## Task details
Please give back only the lines below from the one containing "destruct (overruns_last b" to the one containing "rewrite Hcap2, Hcap.", each repeated word for word, both ends included.

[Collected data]
Lemma relayed_step (c c' : conn_t) (b1 b2 : np_buf_t) (st : Z) (cc : conn_cache_t) :
  relayed (set_c_upstream_rbuf b2 (set_c_cache cc (set_c_proxy_status st (set_c_upstream_rbuf b1 c)))) c' -> relayed c c'.
Proof. intros (b & v & k & ->). by exists b, v, k. Qed.

Lemma io_data_suffix (l k : list answer) : l `suffix_of` k -> zlen (io_data l) <= zlen (io_data k).
Proof. intros [m ->]. unfold io_data. rewrite map_app, concat_app, length_app. lia. Qed.

Lemma status_of_Ret (c c' : conn_t) : Ret c = Ret c' -> c_proxy_status c = c_proxy_status c'.
Proof. by intros [= ->]. Qed.

(** One turn of the relay from a state that is ready: the status is noted, and
    the next state is ready. *)
Lemma relay_ready_turn (fd n m : Z) (c : conn_t) (b b2 : np_buf_t) (s s1 s2 : sys_t) (bs : bytes) (cc : conn_cache_t) :
  buf_ok (c_upstream_rbuf c) -> relay_ready c (s_io s) -> k_read fd (c_upstream_rbuf c) s = Ret (n, b, s1) ->
  was_read fd (c_upstream_rbuf c) b s s1 -> s_io s = AData bs :: s_io s1 ->
  contents b = contents (c_upstream_rbuf c) ++ take (Z.to_nat (b_cap (c_upstream_rbuf c) - zlen (contents (c_upstream_rbuf c)))) bs ->
  write_loop (c_fd c) b s1 = Ret (m, b2, s2) -> wrote (c_fd c) b b2 s1 s2 ->
  note_status (set_c_upstream_rbuf b c) <> Stuck /\
  forall v, note_status (set_c_upstream_rbuf b c) = Ret (set_c_proxy_status v (set_c_upstream_rbuf b c)) ->
    relay_ready (set_c_upstream_rbuf b2 (set_c_cache cc (set_c_proxy_status v (set_c_upstream_rbuf b c)))) (s_io s2).
Proof.
  intros Hok Hr Hread [Hokb Hcap _ _ _ _ _] Hio Hcon Hwl [Hok2 Hcap2 (t & Ht & _) _ _ _ _].
  destruct (write_loop_data _ _ _ _ _ _ Hwl) as [Hdata Hsuf]. apply io_data_suffix in Hsuf.
  destruct Hr as [Hst | [[(x & Hx & Hnx) Hfit] | [Hnil Hbs]]].
  - split; [by rewrite note_status_known |]. intros v Hv. rewrite note_status_known in Hv by done. left. cbn.
    apply status_of_Ret in Hv. cbn in Hv. by rewrite <- Hv.
  - rewrite Hio in Hfit. cbn [io_data map concat] in Hfit. rewrite length_app in Hfit. fold (io_data (s_io s1)) in Hfit.
    assert (zlen (contents b) + zlen (io_data (s_io s1)) < b_cap (c_upstream_rbuf c)) as Hfit1.
    { rewrite Hcon, length_app, length_take. lia. }
    assert (array_last b = Some x) as Hlast by (rewrite <- Hx; eapply k_read_last; [done | exact Hread | lia]).
    split.
    + intros Hs. destruct (note_status_cases (set_c_upstream_rbuf b c) Hokb) as [(? & H & _) | (_ & _ & Ho)]; [congruence |].
      destruct (overruns_last b Hokb Ho) as (y & Hy & Hny). congruence.
    + intros v _. right. left. cbn. split; [exists x; unfold array_last in *; by rewrite Hdata |].
      rewrite Hcap2, Hcap. rewrite Ht, length_app in Hfit1. lia.
  - destruct (Hbs bs (s_io s1) Hio) as [Hsr Hle]. rewrite Hnil in Hcon. cbn [app length] in Hcon. rewrite take_ge in Hcon by lia.
    destruct (decide (c_proxy_status c = 0)) as [E | E].
    + destruct (note_status_first (set_c_upstream_rbuf b c)) as (v & Hv & Hnz); [done | done | cbn; by rewrite Hcon |].
      split; [by rewrite Hv |]. intros v' Hv'. left. cbn. rewrite Hv in Hv'. apply status_of_Ret in Hv'. cbn in Hv'. congruence.
    + split; [by rewrite note_status_known |]. intros v Hv. rewrite note_status_known in Hv by done. left. cbn. apply status_of_Ret in Hv. cbn in Hv. by rewrite <- Hv.
Qed.

(** The relay, whatever the kernel answers: it ends and keeps everything in order,
    or the scan for the status runs past the end of the array, which does not
    happen from a state that is ready. *)
Lemma relay_loop_cases (fuel : nat) (realloc : Z -> bool) (fd : Z) (c : conn_t) (s : sys_t) :
  (length (s_io s) < fuel)%nat -> buf_ok (c_upstream_rbuf c) ->
  (exists n c' s' got, relay_loop fuel realloc fd c s = Ret (n, c', s') /\ n <= 0 /\ buf_ok (c_upstream_rbuf c') /\ relayed c c' /\
    s_calls s' = s_calls s /\ sent_to fd (s_in s') = sent_to fd (s_in s) ++ got /\
    sent_to (c_fd c) (s_out s') ++ contents (c_upstream_rbuf c') =
      sent_to (c_fd c) (s_out s) ++ contents (c_upstream_rbuf c) ++ got) \/
  (relay_loop fuel realloc fd c s = Stuck /\ ~ relay_ready c (s_io s)).
Proof.
  revert c s. induction fuel as [| f IH]; intros c s Hf Hok; [lia |]. cbn [relay_loop].
  destruct (k_read_Ret fd (c_upstream_rbuf c) s Hok) as (n & b & s1 & Hk & Hrd & Hpos). rewrite Hk, bind_Ret.
  pose proof Hrd as [Hok1 Hcap1 (t & Hc1 & Hin1) _ Hout1 Hcalls1 _]. destruct (0 <? n) eqn:E; bprop.
  2: { left. eexists _, _, _, t. split; [done |]. split; [lia |]. split; [exact Hok1 |].
    split; [exists b, (c_proxy_status c), (c_cache c); by destruct c |]. split; [done |]. split; [done |]. cbn. by rewrite Hout1, Hc1. }
  destruct (Hpos E) as (bs & Hio & Hcb). set (c1 := set_c_upstream_rbuf b c).
  destruct (write_loop_Ret (c_fd c) b s1 Hok1) as (k & b2 & s2 & Hwl & Hwr & _).
  destruct (note_status_cases c1 Hok1) as [(v & Hv & Hvs) | (Hv & Hz & Hov)]; rewrite Hv.
  2: { right. split; [done |]. intros Hr. by destruct (relay_ready_turn fd n k c b b2 s s1 s2 bs (c_cache c) Hok Hr Hk Hrd Hio Hcb Hwl Hwr) as [Hns _]. }
  rewrite bind_Ret. destruct (collect_Ret realloc (set_c_proxy_status v c1)) as (cc & ->); [done |]. rewrite bind_Ret.
  cbn [c_fd c_upstream_rbuf set_c_cache set_c_proxy_status set_c_upstream_rbuf c1]. rewrite Hwl, bind_Ret.
  pose proof Hwr as [Hok2 Hcap2 (u & Hu & Hou) _ Hcalls2 Hin2 Hio2].
  set (c2 := set_c_upstream_rbuf b2 (set_c_cache cc (set_c_proxy_status v c1))).
  destruct (IH c2 s2) as [(n' & c' & s' & got & -> & Hn' & Hok' & Hrel & Hcalls & Hin & Hout) | (-> & Hnr)];
    [rewrite Hio in Hf; cbn in Hf; lia | done | left | right].
  - exists n', c', s', (t ++ got). split; [done |]. split; [done |]. split; [done |].
    split; [by eapply relayed_step; exact Hrel |]. split; [congruence |]. split; [by rewrite Hin, Hin2, Hin1, app_assoc |].
    change (c_fd c2) with (c_fd c) in Hout. rewrite Hout, Hou, Hout1. cbn [c2 c_upstream_rbuf set_c_upstream_rbuf].
    rewrite <- !app_assoc. f_equal. rewrite (app_assoc u), <- Hu, Hc1, <- app_assoc. done.
  - split; [done |]. intros Hr. apply Hnr. by apply (relay_ready_turn fd n k c b b2 s s1 s2 bs cc Hok Hr Hk Hrd Hio Hcb Hwl Hwr).
Qed.

Lemma relay_loop_Ret (fuel : nat) (realloc : Z -> bool) (fd : Z) (c : conn_t) (s : sys_t) :
  (length (s_io s) < fuel)%nat -> buf_ok (c_upstream_rbuf c) -> relay_ready c (s_io s) ->
  exists n c' s' got, relay_loop fuel realloc fd c s = Ret (n, c', s') /\ n <= 0 /\ buf_ok (c_upstream_rbuf c') /\ relayed c c' /\
    s_calls s' = s_calls s /\ sent_to fd (s_in s') = sent_to fd (s_in s) ++ got /\
    sent_to (c_fd c) (s_out s') ++ contents (c_upstream_rbuf c') =
      sent_to (c_fd c) (s_out s) ++ contents (c_upstream_rbuf c) ++ got.
Proof. intros Hf Hok Hr. destruct (relay_loop_cases fuel realloc fd c s Hf Hok) as [H | [_ Hn]]; [done | by destruct Hn]. Qed.

Lemma collect_appends (realloc : Z -> bool) (c : conn_t) (i : nat) (t : bytes) :
  buf_ok (c_upstream_rbuf c) -> contents (c_upstream_rbuf c) <> [] ->
  cc_store (c_cache c) = Some i -> cc_buf (c_cache c) = Some t -> cc_len (c_cache c) = zlen t ->
  zlen t + zlen (contents (c_upstream_rbuf c)) <= cc_cap (c_cache c) < 2 ^ 63 ->
  collect realloc c =
    Ret (set_c_cache (mk_ccache (Some i) (cc_key (c_cache c)) (Some (t ++ contents (c_upstream_rbuf c)))
                        (zlen (t ++ contents (c_upstream_rbuf c))) (cc_cap (c_cache c))) c).
Proof.
  intros Hok Hne Hs Hb Hl Hcap. unfold collect. rewrite Hs, Hb, Hl, buf_readable_val by done.
  assert (0 < zlen (contents (c_upstream_rbuf c))) as Hpos by (destruct (contents _); [done | cbn; lia]).
  rewrite (proj2 (Z.ltb_lt 0 _)) by done. rewrite u64_small by lia.
  rewrite (proj2 (Z.ltb_ge (cc_cap (c_cache c)) _)) by lia. cbn [andb]. rewrite (proj2 (Z.leb_le _ (cc_cap (c_cache c)))) by lia.
  rewrite buf_peek_all, bind_Ret by done. by rewrite length_app, Nat2Z.inj_add.
Qed.

(** One turn of the relay that reads [x] while the client accepts nothing. *)
Lemma relay_loop_turn (f : nat) (realloc : Z -> bool) (fd : Z) (c : conn_t) (s : sys_t) (x t : bytes) (io : list answer) (i : nat) :
  buf_ok (c_upstream_rbuf c) -> c_proxy_status c <> 0 -> x <> [] ->
  zlen (contents (c_upstream_rbuf c)) + zlen x <= b_cap (c_upstream_rbuf c) ->
  cc_store (c_cache c) = Some i -> cc_buf (c_cache c) = Some t -> cc_len (c_cache c) = zlen t ->
  zlen t + zlen (contents (c_upstream_rbuf c)) + zlen x <= cc_cap (c_cache c) < 2 ^ 63 ->
  s_io s = AData x :: AAgain :: io ->
  exists c' s', relay_loop (S f) realloc fd c s = relay_loop f realloc fd c' s' /\ s_io s' = io /\
    buf_ok (c_upstream_rbuf c') /\ b_cap (c_upstream_rbuf c') = b_cap (c_upstream_rbuf c) /\
    contents (c_upstream_rbuf c') = contents (c_upstream_rbuf c) ++ x /\ c_proxy_status c' <> 0 /\
    c_cache c' = mk_ccache (Some i) (cc_key (c_cache c)) (Some (t ++ contents (c_upstream_rbuf c) ++ x))
                   (zlen (t ++ contents (c_upstream_rbuf c) ++ x)) (cc_cap (c_cache c)).
Proof.
  intros Hok Hst Hx Hroom Hs Hb Hl Hcap Hio. cbn [relay_loop].
  destruct (k_read_data fd (c_upstream_rbuf c) s x (AAgain :: io) Hok Hio Hx) as (b1 & -> & Hok1 & Hcap1 & Hc1); [lia |].
  rewrite bind_Ret. rewrite (proj2 (Z.ltb_lt 0 _)) by (destruct x; [done | cbn; lia]).
  rewrite note_status_known, bind_Ret by done.
  rewrite (collect_appends realloc _ i t); cbn [c_upstream_rbuf c_cache set_c_upstream_rbuf];
    [| done | by rewrite Hc1; intros [_ ?]%app_nil | done | done | done | rewrite Hc1, length_app; lia].
  rewrite bind_Ret. cbn [c_fd c_upstream_rbuf set_c_cache set_c_upstream_rbuf].
  destruct (write_loop_blocked (c_fd c) b1 (mk_sys (AAgain :: io) (s_calls s) (s_out s) (s_in s ++ [(fd, x)])) io Hok1 eq_refl)
    as (b2 & -> & Hok2 & Hcap2 & Hc2); [rewrite Hc1; by intros [_ ?]%app_nil |]. rewrite bind_Ret.
  eexists _, _. split; [reflexivity |]. cbn. rewrite Hc1 in *. split_and!; [done | done | congruence | done | done | done].
Qed.

(** ** Properties of the relay *)


(** A connection that is being proxied. *)
Definition sample_proxied : conn_t :=
  set_c_tls_conn (Some 0%nat) (set_c_state CONN_PROXYING (set_c_proxy_status 200
    (set_c_cache (mk_ccache (Some 0%nat) (lit "GET:h:/a") (Some []) 0 1000) sample_conn))).


(** The scan leaves the array when the status is not known and everything after
    the first space of the response is numeric up to the end of the array. *)
Theorem status_overrun (c : conn_t) :
  buf_ok (c_upstream_rbuf c) -> c_proxy_status c = 0 -> is_prefix (lit "HTTP") (contents (c_upstream_rbuf c)) = true ->
  12 <= zlen (contents (c_upstream_rbuf c)) -> overruns (c_upstream_rbuf c) -> note_status c = Stuck.
Proof.
  intros Hok Hs Hp Hl (i & Hi & Hle & Hscan). unfold note_status. rewrite Hs. cbn [Z.eqb negb].
  rewrite buf_peek_Ret, bind_Ret, Hp, Hi by done. rewrite (proj2 (Z.leb_le 12 _)) by lia. cbn [andb].
  rewrite (proj2 (Z.leb_le _ (zlen (contents (c_upstream_rbuf c))))) by lia. unfold atoi_in.
  replace (Z.to_nat (read_pos (c_upstream_rbuf c) + Z.of_nat i + 1)) with (Z.to_nat (read_pos (c_upstream_rbuf c)) + i + 1)%nat by (destruct Hok; lia).
  by rewrite Hscan.
Qed.

(** A buffer of 16 bytes filled by the first read. *)
Example status_overrun_example :
  relay (fun _ => true) 9 (set_c_proxy_status 0 (set_c_upstream_rbuf (mk_buf (Some (replicate 16 0)) 16 0 0) sample_proxied))
    (mk_sys [AData (lit "HTTP/1.1 2000000")] [] [] []) = Stuck.
Proof. vm_compute. reflexivity. Qed.

(** The copy for the cache is not what was relayed: bytes that wait for a slow
    client are in the buffer again at the next read and are collected again.  When
    the backend sends [x] and then [y] while the client accepts nothing, the cache
    gets [x x y]. *)
Theorem relay_cache_duplicates (realloc : Z -> bool) (fd : Z) (c : conn_t) (s : sys_t) (x y t : bytes) (i : nat) :
  buf_ok (c_upstream_rbuf c) -> contents (c_upstream_rbuf c) = [] -> c_proxy_status c <> 0 -> x <> [] -> y <> [] ->
  zlen x + zlen y < b_cap (c_upstream_rbuf c) ->
  cc_store (c_cache c) = Some i -> cc_buf (c_cache c) = Some t -> cc_len (c_cache c) = zlen t ->
  zlen t + zlen x + zlen x + zlen y <= cc_cap (c_cache c) < 2 ^ 63 ->
  s_io s = [AData x; AAgain; AData y; AAgain; AAgain] ->
  exists c' s', relay realloc fd c s = Ret (-2, c', s') /\
    contents (c_upstream_rbuf c') = x ++ y /\ cc_buf (c_cache c') = Some (t ++ x ++ x ++ y).
Proof.
  intros Hok Hnil Hst Hx Hy Hroom Hs Hb Hl Hcap Hio. unfold relay. rewrite Hio. cbn [length].
  destruct (relay_loop_turn 5 realloc fd c s x t [AData y; AAgain; AAgain] i) as (c1 & s1 & -> & Hio1 & Hok1 & Hcap1 & Hc1 & Hst1 & Hcc1);
    [done | done | done | rewrite Hnil; cbn; lia | done | done | done | rewrite Hnil; cbn; lia | done |].
  rewrite Hnil in Hc1, Hcc1. cbn [app] in Hc1, Hcc1.
  destruct (relay_loop_turn 4 realloc fd c1 s1 y (t ++ x) [AAgain] i) as (c2 & s2 & -> & Hio2 & Hok2 & Hcap2 & Hc2 & Hst2 & Hcc2);
    [done | done | done | rewrite Hc1, Hcap1; lia | by rewrite Hcc1 | by rewrite Hcc1 | by rewrite Hcc1
    | rewrite Hcc1, Hc1, length_app; cbn [cc_cap]; lia | done |].
  cbn [relay_loop]. destruct (k_read_again fd (c_upstream_rbuf c2) s2 [] Hok2 Hio2) as (b3 & -> & Hok3 & Hcap3 & Hc3);
    [rewrite Hc2, Hc1, Hcap2, Hcap1, length_app; lia |].
  rewrite bind_Ret. eexists _, _. split; [reflexivity |]. cbn [c_upstream_rbuf c_cache set_c_upstream_rbuf].
  rewrite Hc3, Hc2, Hc1, Hcc2, Hc1. cbn [cc_buf]. by rewrite <- !app_assoc.
Qed.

## Exercise response
      destruct (overruns_last b Hokb Ho) as (y & Hy & Hny). congruence.
    + intros v _. right. left. cbn. split; [exists x; unfold array_last in *; by rewrite Hdata |].
      rewrite Hcap2, Hcap. rewrite Ht, length_app in Hfit1. lia.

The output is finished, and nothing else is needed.